Ane mengenakan kemeja warna putih dan celana bahan warna hitam juga sneakers warna putih, sesuai aturan yang sekolah itu terapkan untuk peserta tes PPDB, ia mengurai rambutnya indah.
Ane memoleskan pelembab wajah dan juga bibir setipis mungkin, hingga orang yang melihat dia mungkin mengira ia tidak memoleskan apa-apa pada wajahnya, namu itu semua tidak mengurangi nilai kecantikan pada wajah Ane. Ane memasukkan kartu tes dan beberapa kebutuhannya pada tas ransel yang ia kenakan. Saat ini ia berubah wujud menjadi siswi sekolah.
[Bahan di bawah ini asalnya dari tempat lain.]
(** *** Constructors

    [mem] is the storage the object is constructed in: the constructors
    assign [_wire] and [_progPin] and nothing else, so [_addr] and
    [_curModelIndex] keep what the storage held (zeroes for an object of
    static storage duration, anything for an automatic one). *)
Definition DallasEPROM_1 (mem : DallasEPROM) : DallasEPROM :=
  {| _addr := _addr mem; _progPin := -1; _curModelIndex := _curModelIndex mem |}.

Definition DallasEPROM_2 (mem : DallasEPROM) (progPin : Z) : M DallasEPROM :=
  pinMode_OUTPUT progPin ;;
  digitalWrite progPin false ;;
  ret {| _addr := _addr mem; _progPin := progPin;
         _curModelIndex := _curModelIndex mem |}.

(** Static storage: all fields zero before the constructor runs. *)
Definition static_storage : DallasEPROM :=
  {| _addr := repeat 0 8; _progPin := 0; _curModelIndex := 0 |}.

(** *** Static methods *)

Definition validAddress (deviceAddress : list Z) : bool :=
  u8 (crc8 (firstn 7 deviceAddress)) =? byte_at deviceAddress 7.

Definition isSupported (deviceAddress : list Z) : bool :=
  0 <=? scan_models _chip_model_list 0 (byte_at deviceAddress 0).

(** *** Public methods *)

Definition with_index (self : DallasEPROM) (i : Z) : DallasEPROM :=
  {| _addr := _addr self; _progPin := _progPin self; _curModelIndex := i |}.

Definition with_addr (self : DallasEPROM) (a : list Z) : DallasEPROM :=
  {| _addr := a; _progPin := _progPin self;
     _curModelIndex := _curModelIndex self |}.

(** [while (_wire->search(_addr)) { <scan the table> }] of [search]. *)
Fixpoint search_loop (fuel : nat) (self : DallasEPROM) : M (bool * DallasEPROM) :=
  match fuel with
  | O => ret (false, self)
  | S fuel' =>
      found <- ow_search ;;
      match found with
      | None => ret (false, self)
      | Some rom =>
          let self := with_addr self rom in
          let i := scan_models _chip_model_list 0 (byte_at (_addr self) 0) in
          if 0 <=? i then ret (true, with_index self i)
          else search_loop fuel' self
      end
  end.

Definition search (self : DallasEPROM) : M (bool * DallasEPROM) :=
  let self := with_index self (-1) in
  present <- ow_reset ;;
  if negb present then ret (false, self)
  else
    ow_reset_search ;;
    fun w => search_loop (S (List.length (cursor w))) self w.

Definition getAddress (self : DallasEPROM) : list Z := _addr self.

(** [memcpy(_addr, pAddress, 8)]: [pAddress] points to 8 bytes at least. *)
Definition setAddress (self : DallasEPROM) (pAddress : list Z) : DallasEPROM :=
  let self := with_index self (-1) in
  let self := with_addr self (firstn 8 pAddress) in
  let i := scan_models _chip_model_list 0 (byte_at (_addr self) 0) in
  if 0 <=? i then with_index self i else self.

Definition getDeviceName (self : DallasEPROM) : option string :=
  if 0 <=? _curModelIndex self then name (chip (_curModelIndex self))
  else None.

(** [memcmp(a, b, 8) == 0]. *)
Definition memcmp8_eq (a b : list Z) : bool :=
  forallb (fun i => byte_at a i =? byte_at b i) (seq 0 8).

Fixpoint isConnected_loop (fuel : nat) (self : DallasEPROM) : M bool :=
  match fuel with
  | O => ret false
  | S fuel' =>
      found <- ow_search ;;
      match found with
      | None => ret false
      | Some tmpAddress =>
          if memcmp8_eq (_addr self) tmpAddress then ret true
          else isConnected_loop fuel' self
      end
  end.

Definition isConnected (self : DallasEPROM) : M bool :=
  present <- ow_reset ;;
  if negb present then ret false
  else
    ow_reset_search ;;
    fun w => isConnected_loop (S (List.length (cursor w))) self w.

(** *** Private methods *)

Definition isPageValid (self : DallasEPROM) (page : Z) : bool :=
  if (0 <=? _curModelIndex self) && (page <? pages (chip (_curModelIndex self)))
  then true else false.

Definition isEPROMDevice (self : DallasEPROM) : bool :=
  if (0 <=? _curModelIndex self)
     && Bool.eqb (isEPROM (chip (_curModelIndex self))) true
  then true else false.

(** [for (int i = 0; i < length; i++) _wire->write(data[i]);], with [n]
    iterations to go. *)
Fixpoint scratch_send (data : list Z) (i n : nat) : M unit :=
  match n with
  | O => ret tt
  | S n' => ow_write (byte_at data i) false ;; scratch_send data (S i) n'
  end.

(** [for (int i = 0; i < length; i++) if (_wire->read() != data[i]) return
    BAD_INTEGRITY;]: false when the loop returned from the function. *)
Fixpoint scratch_verify (data : list Z) (i n : nat) : M bool :=
  match n with
  | O => ret true
  | S n' =>
      echo <- ow_read ;;
      if negb (echo =? byte_at data i) then ret false
      else scratch_verify data (S i) n'
  end.
(** One step of a proof of [keeps I E m], by the shape of [m]: [known]
    closes what earlier lemmas cover, [leaf] the conditions on states. *)
Ltac keeps_step known leaf :=
  cbv zeta;
  first
    [ solve [known]
    | apply keeps_ret
    | apply keeps_diverge
    | apply keeps_get_self
    | apply keeps_emit; solve [leaf]
    | apply keeps_tick; solve [leaf]
    | apply keeps_modify_self; solve [leaf]
    | apply keeps_extcall; solve [leaf]
    | apply keeps_throw; solve [leaf]
    | apply keeps_bind; [ | intro ]
    | apply keeps_finally
    | apply halts_ret
    | apply halts_emit
    | apply halts_extcall
    | apply halts_throw
    | apply halts_get_self
    | apply halts_modify_self
    | apply halts_tick
    | apply halts_bind; [ | intro ]
    | match goal with
      | |- keeps _ _ (if ?b then ?x else ?y) =>
          let v := eval compute in b in
          match v with
          | true => change (if b then x else y) with x
          | false => change (if b then x else y) with y
          | _ => destruct b
          end
      | |- keeps _ _ (match ?o with Some _ => _ | None => _ end) => destruct o
      | |- halts (if ?b then _ else _) => destruct b
      | |- halts (match ?o with Some _ => _ | None => _ end) => destruct o
      | |- keeps _ _ ?m => let h := head_of m in unfold h
      | |- halts ?m => let h := head_of m in unfold h
      end ].

Ltac keeps_auto known leaf := repeat keeps_step known leaf.

(** ** The reconfigure flag is never written by the worker *)

Ltac flag_leaf := intros; unfold flag_is in *; simpl; assumption.

Section Flag.

Variable env : Env.
Variable b : bool.

Lemma flag_deliver (ps : list nat) : keeps (flag_is b) (flag_is b) (deliver ps).
Proof.
  induction ps as [| p ps IH]; simpl; keeps_auto ltac:(exact IH) flag_leaf.
Qed.

Lemma flag_drain (iters : nat) (oak : handle) :
  keeps (flag_is b) (flag_is b) (drain env iters oak).
Proof.
  induction iters as [| n IH]; simpl;
    keeps_auto ltac:(first [exact IH | apply flag_deliver]) flag_leaf.
Qed.

Lemma flag_pipeline_loop (iters : nat) :
  keeps (flag_is b) (flag_is b) (_pipeline_loop env iters).
Proof.
  unfold _pipeline_loop. cbv zeta.
  apply keeps_finally; [apply keeps_try_except with (E := flag_is b) | | |];
    [ | intro e; fold (@keeps nat (flag_is b) (flag_is b)) | | | ];
    keeps_auto ltac:(apply flag_drain) flag_leaf.
Qed.

Lemma flag_Worker_run_loop (sessions iters : nat) :
  keeps (flag_is b) (flag_is b) (Worker_run_loop env sessions iters).
Proof.
  induction sessions as [| n IH]; simpl;
    keeps_auto ltac:(first [exact IH | apply flag_pipeline_loop]) flag_leaf.
Qed.

Lemma flag_Worker_run (sessions iters : nat) :
  keeps (flag_is b) (flag_is b) (Worker_run env sessions iters).
Proof.
  unfold Worker_run.
  keeps_auto ltac:(apply flag_Worker_run_loop) flag_leaf.
Qed.

End Flag.

(** What [keeps] says about the final state, whatever the outcome. *)
Lemma keeps_same {A : Type} (I : St -> Prop) (m : M A) (st : St) :
  keeps I I m -> I st -> I (snd (m st)).
Proof.
  intros H HI. specialize (H st HI). unfold post in H.
  destruct (fst (m st)); exact H.
Qed.

(** ** Every failure is logged with the count 1 *)

Ltac one_leaf :=
  intros; unfold counts_are_one in *; simpl;
  try (constructor; [reflexivity |]); assumption.

Section CountsAreOne.

Variable env : Env.

Lemma one_deliver (ps : list nat) :
  keeps counts_are_one counts_are_one (deliver ps).
Proof.
  induction ps as [| p ps IH]; simpl; keeps_auto ltac:(exact IH) one_leaf.
Qed.

Lemma one_drain (iters : nat) (oak : handle) :
  keeps counts_are_one counts_are_one (drain env iters oak).
Proof.
  induction iters as [| n IH]; simpl;
    keeps_auto ltac:(first [exact IH | apply one_deliver]) one_leaf.
Qed.

Lemma one_pipeline_loop (iters : nat) :
  keeps counts_are_one counts_are_one (_pipeline_loop env iters).
Proof.
  unfold _pipeline_loop. cbv zeta.
  apply keeps_finally; [apply keeps_try_except with (E := counts_are_one) | | |];
    [ | intro e; fold (@keeps nat counts_are_one counts_are_one) | | | ];
    keeps_auto ltac:(apply one_drain) one_leaf.
Qed.

Lemma one_Worker_run_loop (sessions iters : nat) :
  keeps counts_are_one counts_are_one (Worker_run_loop env sessions iters).
Proof.
  induction sessions as [| n IH]; simpl;
    keeps_auto ltac:(first [exact IH | apply one_pipeline_loop]) one_leaf.
Qed.

Lemma one_Worker_run (sessions iters : nat) :
  keeps counts_are_one counts_are_one (Worker_run env sessions iters).
Proof.
  unfold Worker_run.
  keeps_auto ltac:(apply one_Worker_run_loop) one_leaf.
Qed.

End CountsAreOne.

(** [_pipeline_loop] ends with [failures] at 0 or 1, or is still draining;
    nothing of an earlier invocation reaches it. *)
Lemma pipeline_loop_unfold (env : Env) (iters : nat) (st : St) :
  _pipeline_loop env iters st =
  match _pipeline_loop_try env iters st with
  | (Return _, st') =>
      (Return 0, push (ev_log DEBUG (text "Exiting worker camera loop.")) st')
  | (Raise e, st') =>
      if is_Exception e
      then (Return 1, push (ev_log DEBUG (text "Exiting worker camera loop."))
                           (push (ev_log DEBUG (failure_count 1 e)) st'))
      else (Raise e,
            push (ev_log DEBUG (text "Exiting worker camera loop.")) st')
  | (Diverge, st') => (Diverge, st')
  end.
Proof.
  unfold _pipeline_loop, finally, try_except, bind. cbv zeta.
  destruct (_pipeline_loop_try env iters st) as [[[] | e |] st'];
    try reflexivity.
  destruct (is_Exception e); reflexivity.
Qed.

(** How an invocation can end: with [failures] at 0, with [failures] at
    1, still draining, or left by what is not an [Exception]. *)
Lemma pipeline_loop_outcome (env : Env) (iters : nat) (st : St) :
  fst (_pipeline_loop env iters st) = Return 0 \/
  fst (_pipeline_loop env iters st) = Return 1 \/
  fst (_pipeline_loop env iters st) = Diverge \/
  (exists e, is_Exception e = false /\
             fst (_pipeline_loop env iters st) = Raise e).
Proof.
  rewrite pipeline_loop_unfold.
  destruct (_pipeline_loop_try env iters st) as [[[] | e |] st'];
    simpl; auto.
  destruct (is_Exception e) eqn:He; simpl; auto.
  right. right. right. exists e. auto.
Qed.

(** ** A raise leaves its mark on the trace *)


Section Raises.

Variable env : Env.




End Raises.

(** ** What can leave the worker *)

Section RaisesOnly.

Context {A B : Type}.
Variable p : exn -> Prop.

Lemma ro_ret (a : A) : raises_only p (ret a).
Proof. intros st. exact Logic.I. Qed.

Lemma ro_diverge : raises_only p (@diverge A).
Proof. intros st. exact Logic.I. Qed.

Lemma ro_emit (ev : event) : raises_only p (emit ev).
Proof. intros st. exact Logic.I. Qed.

Lemma ro_tick : raises_only p tick.
Proof. intros st. exact Logic.I. Qed.

Lemma ro_get_self : raises_only p get_self.
Proof. intros st. exact Logic.I. Qed.

Lemma ro_modify_self (f : Worker -> Worker) : raises_only p (modify_self f).
Proof. intros st. exact Logic.I. Qed.

Lemma ro_extcall (env : Env) (c : sdk_call) :
  (forall e, from_env env e -> p e) -> raises_only p (extcall env c).
Proof.
  intros H st. unfold extcall.
  destruct (fault env (clock st)) as [e |] eqn:Hf; simpl; [| exact Logic.I].
  apply H. exists (clock st). exact Hf.
Qed.

Lemma ro_bind (m : M A) (k : A -> M B) :
  raises_only p m -> (forall a, raises_only p (k a)) ->
  raises_only p (bind m k).
Proof.
  intros Hm Hk st. specialize (Hm st). unfold bind.
  destruct (m st) as [[a | e |] st']; simpl in *;
    [apply Hk | exact Hm | exact Logic.I].
Qed.

Lemma ro_finally (m : M A) (f : M unit) :
  raises_only p m -> raises_only p f -> raises_only p (finally m f).
Proof.
  intros Hm Hf st. specialize (Hm st). unfold finally.
  destruct (m st) as [[a | e |] st']; simpl in *;
    try exact Logic.I;
    specialize (Hf st'); destruct (f st') as [[[] | e' |] st''];
    simpl in *; auto.
Qed.

End RaisesOnly.

(** [try/except]: of what the body raises only what is not an
    [Exception] gets out, and what the handler raises. *)
Lemma ro_try_except {A : Type} (p q : exn -> Prop) (m : M A)
      (h : exn -> M A) :
  raises_only p m -> (forall e, raises_only q (h e)) ->
  (forall e, p e -> is_Exception e = false -> q e) ->
  raises_only q (try_except m h).
Proof.
  intros Hm Hh Hpq st. specialize (Hm st). unfold try_except.
  destruct (m st) as [[a | e |] st']; simpl in *; try exact Logic.I.
  destruct (is_Exception e) eqn:He.
  - apply Hh.
  - simpl. apply Hpq; assumption.
Qed.

Ltac ro_step known :=
  cbv zeta;
  first
    [ solve [known]
    | apply ro_ret
    | apply ro_diverge
    | apply ro_get_self
    | apply ro_emit
    | apply ro_tick
    | apply ro_modify_self
    | apply ro_extcall; solve [auto]
    | apply ro_bind; [ | intro ]
    | apply ro_finally
    | match goal with
      | |- raises_only _ (if ?b then ?x else ?y) =>
          let v := eval compute in b in
          match v with
          | true => change (if b then x else y) with x
          | false => change (if b then x else y) with y
          | _ => destruct b
          end
      | |- raises_only _ (match ?o with Some _ => _ | None => _ end) =>
          destruct o
      | |- raises_only _ ?m => let h := head_of m in unfold h
      end ].

Ltac ro_auto known := repeat ro_step known.

Section LeavesTheWorker.

Variable env : Env.

Lemma ro_deliver (p : exn -> Prop) (ps : list nat) :
  raises_only p (deliver ps).
Proof.
  induction ps as [| x ps IH]; simpl; ro_auto ltac:(exact IH).
Qed.

(** What a poll raises is what the device raised. *)
Lemma ro_poll (oak : handle) : raises_only (from_env env) (poll env oak).
Proof.
  intros st. unfold poll, bind at 1 2, tick, emit. simpl.
  unfold bind at 1.
  pose proof (ro_deliver (from_env env) (poll_src env (clock st))
                (mkSt (self st) (S (clock st))
                      (ev_call (clock st) oak_poll :: trace st))) as Hd.
  destruct (deliver (poll_src env (clock st)) _) as [[[] | e |] st'];
    simpl in *; auto.
  destruct (fault env (clock st)) as [e |] eqn:Hf; simpl; [| exact Logic.I].
  exists (clock st). exact Hf.
Qed.

Lemma ro_drain (iters : nat) (oak : handle) :
  raises_only (from_env env) (drain env iters oak).
Proof.
  induction iters as [| n IH]; simpl;
    ro_auto ltac:(first [exact IH | apply ro_poll]).
Qed.

Lemma ro_pipeline_loop_try (iters : nat) :
  raises_only (from_env env) (_pipeline_loop_try env iters).
Proof.
  unfold _pipeline_loop_try. ro_auto ltac:(apply ro_drain).
Qed.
Dan saat membalikan badan ia hampir saja terjungkir karena saking kagetnya. Ia tak percaya dengan yang ada di depan matanya.
Puan duduk sambil menyilangkan kakinya di sofa ruang tengah. "Masih lama?" sambung Puan namun tak memalingkan wajahnya dari ponsel yang sedang ia genggam. Ia sedang memeriksa beberapa berkas yang dikirimkan oleh sekretarisnya yang menggantikannya menjadi pimpinan di kantor untuk hari ini. Karena hari ini Puan ada acara khusus-mengantarkan calon istri ujian masuk sekolah.
"Lo bisa ada disini?" tanya Ane sambil memutar pandangannya berkali-kali. Tidak mungkinkan seorang Puan memanjat dinding apartemen 16 lantai dan masuk dari jendela. Tapi Puan juga tidak mungkin mengetahui sandi pin pintu apartemen Ane.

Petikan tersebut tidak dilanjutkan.